I love these pics of Kubrick, Lina!! That one of him flopped onto the book is adorable. lol I remember that typical pup face when Ricky had it and it was one of my faves too. Their hair seems to burst from their nose, splayed all over their face. You can't see their eyes, but it's very, very cute!


----------



## lcy_pt

Lina,

How cute is Kubrick!!!!


----------



## Julie

Here is another picture of Quincy.Robbie's first glasses (6 mo) fit him perfectly.He is wearing his boys old glasses and sitting in his room on his books!


----------



## Julie

cute pictures of Kubrick Lina learning to knit!He has marvelous colors!:hug:


----------



## irnfit

_Great_ picture of Quincy.


----------



## Janet Zee

Lina....Can Kubrick get any cuter!!!!!

Julie....I am so in love with Quincy, he is such a honey and byfar one of my favorites and those eyebrows you've just gotta love'em.


----------



## Julie

I took these two pictures with Debbie in mind----:laugh:notice the title of the book?:laugh:


----------



## dboudreau

Another great picture of the Quincy. You should put that picture in the "Eye brow" Thread. 

I love Kubrick's coloring. How is the knitting going?

Julie, we posted at the same time. Love the Book. Great pictures!!!! love it


----------



## The Fussy Puppy Gang

You guys are way creative with the photos. They're all great! I especially love the Go Dog Go prop - that is so adorable.

Wanda


----------



## mintchip

Julie said:


> Here is another picture of Quincy.Robbie's first glasses (6 mo) fit him perfectly.He is wearing his boys old glasses and sitting in his room on his books!


ADORABLE!!!!


----------



## Lina

Great pictures of Quincy! I love that he lets you put glasses on him... Kubrick wouldn't stand for that for one minute!

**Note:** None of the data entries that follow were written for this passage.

(* ===== verification/Config.v ===== *)
(** * Observer events and configuration ([src/buffer/observer.go],
    [src/buffer/config.go], the defaults of [NewProducer] in
    [src/buffer/producer.go])

    Durations are integers of nanoseconds ([time.Duration]). An observer is
    code of the embedding program: its callbacks are recorded as events, in
    the order of the calls. The wall-clock durations some callbacks carry are
    measurements and not part of the events. *)

From S2P Require Import Prelude GoError Bytes Batch.

(** ** Observer *)

Inductive FlushReason :=
  | FlushReasonSize | FlushReasonTime | FlushReasonManual | FlushReasonShutdown.

Record FlushStats := {
  Inputs : Z;
  Entries : Z;
  UncompressedBytes : Z;
  Age : Z;
}.

Inductive PipelineStage :=
  | StageAppend | StageRotate | StageEncode | StageUpload | StageCommit | StageResolve.

Inductive BatchOutcome :=
  | OutcomeCommitted
  | OutcomeEncodeFailed
  | OutcomeUploadFailed
  | OutcomeManifestFailed
  | OutcomeAbandoned.

#[export] Instance BatchOutcome_eq_dec : EqDecision BatchOutcome.
Proof. solve_decision. Defined.

(** One constructor per method of the interface [Observer]; the durations,
    differences of clock readings, are left out. *)
Inductive event :=
  | OnAccepted
  | OnFlush (reason : FlushReason) (stats : FlushStats) (err : option error)
  | OnStorePut (sizeBytes : Z) (err : option error)
  | OnManifestEnqueue (entries : Z) (conflicts : Z) (err : option error)
  | OnAppendChBlock
  | OnWorkersBusy (stage : PipelineStage) (busy : Z)
  | OnEncodeDuration (err : option error)
  | OnUploadDuration (sizeBytes : Z) (err : option error)
  | OnManifestAppendBatchSize (size : Z)
  | OnManifestAppendDuration (conflicts : Z) (err : option error)
  | OnHeadOfLineBlock
  | OnBatchOutcome (outcome : BatchOutcome)
  | OnHalted (halted : bool)
  | OnInflightBytes (bytes : Z)
  | OnInflightBatches (batches : Z)
  | OnQueueDepth (stage : PipelineStage) (depth : Z).

(** ** Configuration *)

Definition Millisecond : Z := 1000000.
Definition Second : Z := 1000 * Millisecond.

Definition DefaultDataPathPrefix : string := "ingest".
Definition DefaultManifestPath : string := "ingest/manifest".
Definition DefaultFlushInterval : Z := 100 * Millisecond.
Definition DefaultFlushSizeBytes : Z := 64 * 1024 * 1024.
Definition DefaultMaxBufferedInputs : Z := 1000.
Definition DefaultEncodeConcurrency : Z := 1.
Definition DefaultUploadConcurrency : Z := 1.
Definition DefaultMaxInFlightBatches : Z := 64.
Definition DefaultMaxInFlightBytes : Z := 256 * 1024 * 1024.
Definition DefaultManifestAppendBatchSize : Z := 1.
Definition DefaultUploadMaxAttempts : Z := 6.
Definition DefaultUploadInitialBackoff : Z := 100 * Millisecond.
Definition DefaultManifestMaxAttempts : Z := 6.
Definition DefaultManifestInitialBackoff : Z := 100 * Millisecond.

Record ProducerConfig := {
  DataPathPrefix : string;
  ManifestPath : string;
  FlushInterval : Z;
  FlushSizeBytes : Z;
  MaxBufferedInputs : Z;
  BatchCompression : Z;
  Observer : bool;   (** an observer is attached: [config.Observer != nil] *)
  EncodeConcurrency : Z;
  UploadConcurrency : Z;
  MaxInFlightBatches : Z;
  MaxInFlightBytes : Z;
  ManifestAppendBatchSize : Z;
  UploadMaxAttempts : Z;
  UploadInitialBackoff : Z;
  ManifestMaxAttempts : Z;
  ManifestInitialBackoff : Z;
}.

Definition DefaultProducerConfig : ProducerConfig := {|
  DataPathPrefix := DefaultDataPathPrefix;
  ManifestPath := DefaultManifestPath;
  FlushInterval := DefaultFlushInterval;
  FlushSizeBytes := DefaultFlushSizeBytes;
  MaxBufferedInputs := DefaultMaxBufferedInputs;
  BatchCompression := CompressionNone;
  Observer := false;
  EncodeConcurrency := DefaultEncodeConcurrency;
  UploadConcurrency := DefaultUploadConcurrency;
  MaxInFlightBatches := DefaultMaxInFlightBatches;
  MaxInFlightBytes := DefaultMaxInFlightBytes;
  ManifestAppendBatchSize := DefaultManifestAppendBatchSize;
  UploadMaxAttempts := DefaultUploadMaxAttempts;
  UploadInitialBackoff := DefaultUploadInitialBackoff;
  ManifestMaxAttempts := DefaultManifestMaxAttempts;
  ManifestInitialBackoff := DefaultManifestInitialBackoff;
|}.

(** The defaulting at the head of [NewProducer]. *)
Definition withDefaults (config : ProducerConfig) : ProducerConfig := {|
  DataPathPrefix := DataPathPrefix config;
  ManifestPath := ManifestPath config;
  FlushInterval := FlushInterval config;
  FlushSizeBytes := FlushSizeBytes config;
  MaxBufferedInputs := MaxBufferedInputs config;
  BatchCompression := BatchCompression config;
  Observer := Observer config;
  EncodeConcurrency := EncodeConcurrency config;
  UploadConcurrency := UploadConcurrency config;
  MaxInFlightBatches :=
    if MaxInFlightBatches config <? 1 then DefaultMaxInFlightBatches
    else MaxInFlightBatches config;
  MaxInFlightBytes :=
    if MaxInFlightBytes config <? 1 then DefaultMaxInFlightBytes else MaxInFlightBytes config;
  ManifestAppendBatchSize := ManifestAppendBatchSize config;
  UploadMaxAttempts :=
    if UploadMaxAttempts config <? 1 then DefaultUploadMaxAttempts else UploadMaxAttempts config;
  UploadInitialBackoff :=
    if UploadInitialBackoff config <=? 0 then DefaultUploadInitialBackoff
    else UploadInitialBackoff config;
  ManifestMaxAttempts :=
    if ManifestMaxAttempts config <? 1 then DefaultManifestMaxAttempts
    else ManifestMaxAttempts config;
  ManifestInitialBackoff :=
    if ManifestInitialBackoff config <=? 0 then DefaultManifestInitialBackoff
    else ManifestInitialBackoff config;
|}.

(** The number of workers of a pool: [if n < 1 { n = 1 }]. *)
Definition atLeastOne (n : Z) : Z := if n <? 1 then 1 else n.

Lemma atLeastOne_pos n : 1 <= atLeastOne n.
Proof. unfold atLeastOne. case_test; lia. Qed.

(** The calls an attached observer sees. *)
Definition observe (config : ProducerConfig) (es : list event) : list event :=
  if Observer config then es else [].

(** What the pipeline needs of its limits. *)
Definition limits_ok (c : ProducerConfig) : Prop :=
  1 <= MaxInFlightBatches c /\ 1 <= MaxInFlightBytes c /\
  1 <= UploadMaxAttempts c /\ 0 < UploadInitialBackoff c /\
  1 <= ManifestMaxAttempts c /\ 0 < ManifestInitialBackoff c.

Lemma withDefaults_limits c : limits_ok (withDefaults c).
Proof.
  unfold limits_ok, withDefaults; cbn.
  split_and!; case_test; unfold DefaultMaxInFlightBatches, DefaultMaxInFlightBytes,
    DefaultUploadMaxAttempts, DefaultUploadInitialBackoff, DefaultManifestMaxAttempts,
    DefaultManifestInitialBackoff, Millisecond; lia.
Qed.

Lemma withDefaults_id c : limits_ok c -> withDefaults c = c.
Proof.
  intros (? & ? & ? & ? & ? & ?). destruct c; unfold withDefaults; cbn in *.
  f_equal; case_test; lia.
Qed.

(** The configuration a producer runs with: whatever literal the caller
    built, every cap and retry budget is usable, an explicit usable setting is
    kept as it is (so defaulting twice changes nothing, and the defaults are
    kept), and the fields defaulting does not concern are the caller's. *)
Theorem withDefaults_usable c :
  limits_ok (withDefaults c) /\
  (limits_ok c -> withDefaults c = c) /\
  withDefaults (withDefaults c) = withDefaults c /\
  withDefaults DefaultProducerConfig = DefaultProducerConfig /\
  (DataPathPrefix (withDefaults c), ManifestPath (withDefaults c),
   FlushSizeBytes (withDefaults c), FlushInterval (withDefaults c),
   BatchCompression (withDefaults c))
  = (DataPathPrefix c, ManifestPath c, FlushSizeBytes c, FlushInterval c, BatchCompression c).
Proof.
  split_and!; [apply withDefaults_limits|apply withDefaults_id| |reflexivity|reflexivity].
  apply withDefaults_id, withDefaults_limits.
Qed.
(* ===== verification/Budget.v ===== *)
(** * The in-flight budget ([src/buffer/budget.go])

    [producerBudget] bounds the bytes and the batches in flight. Callers that
    find no capacity wait on a channel that the next release closes. Every
    operation of the source takes the mutex for its whole critical section, so
    each critical section is one function here; the waiting, the wake-ups, the
    cancellations and their interleaving are a step relation over any number
    of callers.

    Channels are numbered; [make] takes a fresh number and [close] panics, as
    Go's does, on a channel that is closed already. *)

From S2P Require Import Prelude GoError Bytes.

Abbreviation chan := nat.

Record producerBudget := {
  bytesUsed : Z;
  batchesUsed : Z;
  maxBytes : Z;
  maxBatches : Z;
  waiter : option chan;
  drainCh : option chan;
  closed : gset chan;   (** the channels closed so far *)
  nextChan : chan;      (** the next channel [make] returns *)
}.

Definition newProducerBudget (maxBytes maxBatches : Z) : producerBudget := {|
  bytesUsed := 0;
  batchesUsed := 0;
  maxBytes := if maxBytes <? 1 then 1 else maxBytes;
  maxBatches := if maxBatches <? 1 then 1 else maxBatches;
  waiter := None;
  drainCh := None;
  closed := ∅;
  nextChan := O;
|}.

(** ** Field updates *)

Definition set_bytes (v : Z) (b : producerBudget) : producerBudget := {|
  bytesUsed := v; batchesUsed := batchesUsed b; maxBytes := maxBytes b;
  maxBatches := maxBatches b; waiter := waiter b; drainCh := drainCh b;
  closed := closed b; nextChan := nextChan b |}.

Definition set_batches (v : Z) (b : producerBudget) : producerBudget := {|
  bytesUsed := bytesUsed b; batchesUsed := v; maxBytes := maxBytes b;
  maxBatches := maxBatches b; waiter := waiter b; drainCh := drainCh b;
  closed := closed b; nextChan := nextChan b |}.

Definition set_waiter (v : option chan) (b : producerBudget) : producerBudget := {|
  bytesUsed := bytesUsed b; batchesUsed := batchesUsed b; maxBytes := maxBytes b;
  maxBatches := maxBatches b; waiter := v; drainCh := drainCh b;
  closed := closed b; nextChan := nextChan b |}.

Definition set_drainCh (v : option chan) (b : producerBudget) : producerBudget := {|
  bytesUsed := bytesUsed b; batchesUsed := batchesUsed b; maxBytes := maxBytes b;
  maxBatches := maxBatches b; waiter := waiter b; drainCh := v;
  closed := closed b; nextChan := nextChan b |}.

(** [make(chan struct{})]. *)
Definition make_chan (b : producerBudget) : producerBudget * chan :=
  ({| bytesUsed := bytesUsed b; batchesUsed := batchesUsed b; maxBytes := maxBytes b;
      maxBatches := maxBatches b; waiter := waiter b; drainCh := drainCh b;
      closed := closed b; nextChan := S (nextChan b) |}, nextChan b).

(** [close(ch)]. *)
Definition close_chan (ch : chan) (b : producerBudget) : outcome producerBudget :=
  if bool_decide (ch ∈ closed b) then Panic
  else Ret {| bytesUsed := bytesUsed b; batchesUsed := batchesUsed b; maxBytes := maxBytes b;
              maxBatches := maxBatches b; waiter := waiter b; drainCh := drainCh b;
              closed := {[ch]} ∪ closed b; nextChan := nextChan b |}.

(** ** Critical sections *)

Definition ensureWaiterLocked (b : producerBudget) : producerBudget * chan :=
  match waiter b with
  | Some ch => (b, ch)
  | None => let '(b, ch) := make_chan b in (set_waiter (Some ch) b, ch)
  end.

(** A critical section either completes or gives the channel to wait on. *)
Inductive locked_result := Acquired | WaitOn (ch : chan).

Definition reserveBytes_locked (n : Z) (b : producerBudget) : producerBudget * locked_result :=
  if (bytesUsed b =? 0) || (bytesUsed b + n <=? maxBytes b)
  then (set_bytes (bytesUsed b + n) b, Acquired)
  else let '(b, ch) := ensureWaiterLocked b in (b, WaitOn ch).

Definition acquireBatchSlot_locked (b : producerBudget) : producerBudget * locked_result :=
  if batchesUsed b <? maxBatches b
  then (set_batches (batchesUsed b + 1) b, Acquired)
  else let '(b, ch) := ensureWaiterLocked b in (b, WaitOn ch).

Definition waitDrained_locked (b : producerBudget) : producerBudget * locked_result :=
  if batchesUsed b =? 0 then (b, Acquired)
  else
    match drainCh b with
    | Some ch => (b, WaitOn ch)
    | None => let '(b, ch) := make_chan b in (set_drainCh (Some ch) b, WaitOn ch)
    end.

(** [if ch := b.waiter; ch != nil { close(ch); b.waiter = nil }]. *)
Definition wakeWaiters (b : producerBudget) : outcome producerBudget :=
  match waiter b with
  | Some ch => b ← close_chan ch b; Ret (set_waiter None b)
  | None => Ret b
  end.

Definition release (bytes batches : Z) (b : producerBudget) : outcome producerBudget :=
  let b := set_bytes (bytesUsed b - bytes) b in
  let b := if bytesUsed b <? 0 then set_bytes 0 b else b in
  let b := set_batches (batchesUsed b - batches) b in
  let b := if batchesUsed b <? 0 then set_batches 0 b else b in
  b ← wakeWaiters b;
  match drainCh b with
  | Some ch =>
      if batchesUsed b =? 0
      then b ← close_chan ch b; Ret (set_drainCh None b)
      else Ret b
  | None => Ret b
  end.

Definition snapshot (b : producerBudget) : Z * Z := (bytesUsed b, batchesUsed b).

Definition addReservation (extra : Z) (b : producerBudget) : outcome producerBudget :=
  let b := set_bytes (bytesUsed b + extra) b in
  let b := if bytesUsed b <? 0 then set_bytes 0 b else b in
  wakeWaiters b.

Definition appendByteCost (entries : list bytes) (metadata : bytes) : Z :=
  let total := foldl (fun total e => total + len e) 0 entries in
  total + len metadata.

(** ** Concurrent callers *)

(** The three blocking operations. *)
Inductive op := OpReserve (n : Z) | OpAcquire | OpDrain.

Definition locked (o : op) : producerBudget -> producerBudget * locked_result :=
  match o with
  | OpReserve n => reserveBytes_locked n
  | OpAcquire => acquireBatchSlot_locked
  | OpDrain => waitDrained_locked
  end.

(** The rotator's [acquireBatchSlot] takes no context. *)
Definition cancellable (o : op) : bool :=
  match o with OpReserve _ | OpDrain => true | OpAcquire => false end.

(** Where a caller is in the loop of its operation. *)
Inductive caller :=
  | Trying (o : op)
  | Waiting (o : op) (ch : chan)
  | Returned (o : op) (err : option error).

Record system := {
  budget : producerBudget;
  callers : gmap nat caller;
  contexts : gmap nat error;  (** the contexts that are done, with their error *)
  shutdown : bool;            (** the shutdown channel is closed *)
}.

Definition with_budget (b : producerBudget) (s : system) : system :=
  {| budget := b; callers := callers s; contexts := contexts s; shutdown := shutdown s |}.
Definition with_caller (t : nat) (c : caller) (s : system) : system :=
  {| budget := budget s; callers := <[t := c]> (callers s); contexts := contexts s;
     shutdown := shutdown s |}.

(** What the caller does with the result of its critical section. *)
Definition after_locked (o : op) (r : locked_result) : caller :=
  match r with Acquired => Returned o None | WaitOn ch => Waiting o ch end.

(** A reservation is the byte cost of a message ([appendByteCost]). *)
Definition op_ok (o : op) : Prop :=
  match o with OpReserve n => 0 <= n | OpAcquire | OpDrain => True end.
Lemma committer_exactly_once_witness :
  exists d, committerRun append_items values DefaultProducerConfig sample_rounds newCommitter []
              = Some d /\
    uc_ordinal <$> concat (dr_groups d).*1 = [1; 2] /\
    arrivals sample_rounds ≡ₚ (rs_uc <$> dr_resolved d) ++ values (ready (dr_committer d)).
Proof.
  eexists. split; [vm_compute; reflexivity|]. split; [vm_compute; reflexivity|].
  refine (proj1 (committer_exactly_once append_items values DefaultProducerConfig sample_rounds []
    _ _ sample_arrivals_ok _)); [reflexivity|vm_compute; reflexivity].
Defined.

Lemma committer_complete_witness :
  exists d, committerRun append_items values DefaultProducerConfig sample_rounds newCommitter []
              = Some d /\
    rs_uc <$> dr_resolved d ≡ₚ arrivals sample_rounds /\
    (halted (dr_committer d) = false -> next (dr_committer d) = 3).
Proof.
  apply (committer_complete append_items values DefaultProducerConfig sample_rounds [] 3).
  - reflexivity.
  - intros items w. unfold append_items. eexists. reflexivity.
  - vm_compute. split; [discriminate|reflexivity].
  - apply (bool_decide_unpack _). vm_compute. exact I.
Defined.

(** The first manifest write fails for good; a fourth completion arrives. *)
Definition failing_write (items : list enqueueItem) (w : list enqueueItem)
    : option (list enqueueItem * Z * option error) := Some (w, 0, Some (storageErr "denied")).

Lemma committer_halted_witness :
  exists d d' later, committerRun failing_write values DefaultProducerConfig sample_rounds newCommitter [] = Some d /\
    committerRun failing_write values DefaultProducerConfig
      (sample_rounds ++ [(sample_completion 3 None, [])]) newCommitter [] = Some d' /\
    dr_world d' = [] /\ dr_resolved d' = dr_resolved d ++ later /\ rs_uc <$> later = [sample_completion 3 None] /\
    Forall (fun rs => rs_err rs = Some (Sentinel ErrProducerHalted) /\ rs_outcome rs = OutcomeAbandoned) later.
Proof.
  eexists. destruct (proj2 (committer_halted failing_write values DefaultProducerConfig sample_rounds
    [(sample_completion 3 None, [])] [] _ (fun _ => Permutation_refl _) sample_arrivals_ok
    ltac:(vm_compute; reflexivity)) ltac:(vm_compute; reflexivity))
    as (d' & later & H1 & H2 & _ & H3 & H4 & H5).
  exists d', later. split_and!; [vm_compute; reflexivity|exact H1|exact H2|exact H3|exact H4|exact H5].
Defined.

Debbie, the knitting is going as well as can be expected with a dog trying to get at it whenever possible. The next project, though, will be for him so hopefully he will let me actually work on it so it can get done faster!


----------



## Doggie Nut

All of you ladies just continue to outdo yourselves each month! Love the most recent ones of Kubrick & Quincy! Adorable!


----------



## Janet Zee

All of these pictures of Quincy should be entered in the Forum Calendar.


----------



## Paige

I LOVE QUINCY. He is such a sweet and adorable boy.


----------



## Missy

Quincy is a star!!! And Kubrick is so handsome.


----------



## Amy R.

Quincy is just such a handsome boy, wow. Great pix.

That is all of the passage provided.